School officials “told me they don’t admit pregnant girls,” she says resignedly. She didn’t know that Resolution 1762 of the Ministry of Education (1996) guarantees the right for pregnant teenagers to continue their education at any school in the country, as part of the national Education Law.
Some of the blood tests Saray needs are covered by her family’s private health insurance. But it doesn’t cover the sonograms that she does every month or other blood tests.
Her father Enrique Castillo says that his daughter will need an imported medication called RhoGam when she reaches the 28th week. They don’t know how much it costs, but they guess it’s a lot.
The bills keep rising: The family had to pay 126,000 bolivars for the last test, a prenatal profile, and 55,000 bolivars for the sonogram.

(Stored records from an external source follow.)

Definition handle_heartbeat_timer : T unit :=
  kicked ← on_app now;
  _ ← on_app (modify (λ a, a <| heartbeat := monotonic_ms kicked |>));
  now ← on_app now;
  t ← get;
  let elapsed_ms := match last_heartbeat_fire t with Some prev => sat_sub now prev / 1000000 | None => 0 end in
  let lateness_ms := sat_sub elapsed_ms HEARTBEAT_INTERVAL_MS in
  let sample := if 0 <? watchdog_stall_events t then Z.max lateness_ms STALL_THRESHOLD_MS else lateness_ms in
  _ ← modify (λ t : TR, t <| watchdog_stall_events := 0 |> <| last_heartbeat_fire := Some now |>
        <| responsiveness ::= (λ r, observe r sample) |>);
  t ← get;
  let degraded_now := bool_decide (tracker_state (responsiveness t) = ResponsivenessState.Degraded) in
  if degraded_now && negb (responsiveness_degraded (app t)) then
    _ ← on_app (modify (λ a, a <| responsiveness_degraded := true |>));
    _ ← note "responsiveness.degraded";
    _ ← (if negb (responsiveness_notified t) then
           _ ← modify (λ t : TR, t <| responsiveness_notified := true |>);
           (if tray_icon (app t) then _ ← native; mret tt else mret tt)
         else mret tt);
    app_publish
  else if negb degraded_now && responsiveness_degraded (app t) then
    _ ← on_app (modify (λ a, a <| responsiveness_degraded := false |>));
    _ ← modify (λ t : TR, t <| responsiveness_notified := false |>);
    _ ← note "responsiveness.recovered";
    app_publish
  else mret tt.

(** ** Shutdown: [controller.rs] *)

Definition gate_attempts (ok : bool) : T unit :=
  modify (λ t : TR, t <| shutdown_gate ::= (λ g,
    let '(_, g, _) := gate_attempt (if ok then mret tt else fail tt : comp unit unit unit) g tt in g) |>).

(** The part every attempt does: servers, schedule and timers. *)
Definition prepare_shutdown : T unit :=
  t ← get;
  _ ← (if ipc_server t then
         _ ← modify (λ t : TR, t <| ipc_server := false |>);
         joined ← native;
         (if (joined : bool) then mret tt else note_outcome "ipc.server.stop_failed" DiagnosticOutcome.Failed)
       else mret tt);
  modify (λ t : TR, t <| watchdog_stopped := true |>).

Definition clear_schedule_timers (event : T unit) : T unit :=
  t ← get;
  _ ← on_app (modify (λ a, a <| pause ::= (λ c, (cancel c).2) |>));
  _ ← (if active (pause (app t)) then event else mret tt);
  _ ← on_app cancel_duration_timer;
  _ ← on_app kill_schedule_display_timer;
  on_app kill_power_debounce_timer.

(** Of an unverified attempt: schedule, timers and pending resumption. *)
Definition begin_cleanup : T unit :=
  _ ← clear_schedule_timers (note "duration.cleared");
  _ ← kill_heartbeat_timer;
  _ ← on_app (modify (λ a, a <| pending_resume_on_ac := false |>));
  _ ← begin_op;
  note "shutdown.cleanup".

(** Released already, and only watched: the watch ends. *)
Definition quit_handoff : T unit :=
  _ ← on_app finish_handoff_timer;
  _ ← on_app (modify (λ a, a <| handoff := None |>));
  _ ← on_app (modify_controller clear_release_boundary);
  _ ← on_app sync_timing_snapshot;
  _ ← on_app (modify (λ a, a <| external_timing := true |> <| tray_status := TrayStatus.Stopped |>));
  _ ← note "handoff.quit";
  app_publish.

(** Whether the cleanup is verified. *)
Definition cleanup_normal_shutdown : T bool :=
  _ ← prepare_shutdown;
  t ← get;
  if gate_verified (shutdown_gate t) then mret true
  else
    _ ← begin_cleanup;
    t ← get;
    if bool_decide (is_Some (handoff (app t)))
       && bool_decide (ownership (controller (app t)) = OwnershipState.Released) then
      _ ← quit_handoff;
      _ ← gate_attempts true;
      _ ← note "shutdown.cleanup.result";
      _ ← finish_operation DiagnosticOutcome.Completed;
      mret true
    else
      result ← on_app (guarded_release fuel TrayStatus.Stopped);
      t ← get;
      if is_ok result && bool_decide (is_Some (handoff (app t))) then
        _ ← gate_attempts false;
        _ ← note_outcome "shutdown.cleanup.result" DiagnosticOutcome.Failed;
        mret false
      else if is_ok result then
        _ ← gate_attempts true;
        _ ← note "shutdown.cleanup.result";
        _ ← finish_operation DiagnosticOutcome.Completed;
        mret true
      else
        _ ← gate_attempts false;
        _ ← note_outcome "shutdown.cleanup.result" DiagnosticOutcome.Failed;
        _ ← finish_operation DiagnosticOutcome.Unverified;
        mret false.

(** ** [emergency.rs], from the window procedure *)

Definition u32_bound : Z := 2 ^ 32.
Definition restore_timer_resolution : T bool :=
  t ← get;
  let interval := emergency_interval (app t) in
  _ ← on_app (modify (λ a, a <| emergency_interval := 0 |>));
  if interval =? 0 then mret false
  else if u32_bound <=? interval then _ ← note "emergency.timer_resolution.restore.skipped"; mret false
  else
    _ ← on_app (modify_controller (λ c, set_platform (emergency_release interval (platform c)) c));
    mret true.

Definition write_clean_session_marker : T unit :=
  _ ← on_disk_of (write_session_bytes_atomic process_id state_directory SESSION_STATE_CLEAN); mret tt.

Definition emergency_cleanup : T unit :=
  t ← get;
  if negb (cleanup_pending t) then mret tt
  else
    _ ← modify (λ t : TR, t <| cleanup_pending := false |>);
    _ ← restore_timer_resolution;
    _ ← flush_log;
    write_clean_session_marker.

Definition session_is_ending (w_param : Z) : bool := negb (w_param =? 0).
Definition session_end_cleanup (w_param : Z) : T unit :=
  if session_is_ending w_param then emergency_cleanup else mret tt.

(** ** The IPC commands *)

Fixpoint drain_requests (n : nat) : T unit :=
  match n with
  | O => mret tt
  | S n =>
      t ← get;
      match ipc_command_queue t with
      | [] => mret tt
      | (verb, payload) :: rest =>
          _ ← modify (λ t : TR, t <| ipc_command_queue := rest |>);
          response ← on_app (handle_ipc_command fuel verb payload);
          _ ← modify (λ t : TR, t <| ipc_replies ::= (λ l, l ++ [response]) |>);
          received ← native;
          _ ← (if (received : bool) then mret tt else note "ipc.command.reply_dropped");
          _ ← flush_log;
          drain_requests n
      end
  end.
(** No request arrives while the handlers run. *)
Definition drain_ipc_command_queue : T unit := t ← get; drain_requests (length (ipc_command_queue t)).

Saray and her father both say she won’t get all the treatment and health care she needs for free, even in a public healthcare center.
“Apart from the private hospital I go to with the health insurance, I go to the Santa Ana maternity ward,” she says. “I will give birth there but they don’t have the resources nor the vitamins the doctor prescribes.”
Saray shows frustration and a flash of anger when she says she applied for the Hogares de la Patria (Fatherland Homes) debit card in order to get the subsidy of 140,000 bolivars the government provides to those who live in precarious conditions.
She went to the Miraflores Palace, the president’s office. After a whole day of standing in line, she was told she needed the carnet de la patria (the Fatherland Card), a card that the Venezuelan government recently created. The card is compulsory to obtain essential goods subsidized by the state; goods on which many Venezuelans depend.
On Dec. 3, 2017, President Nicolas Maduro spelled it out: “From now on we will govern with the carnet de la patria, from the basis, from the people. All programs, missions, bonds and protection plans against the economic war. Carnet de la patria for everything”.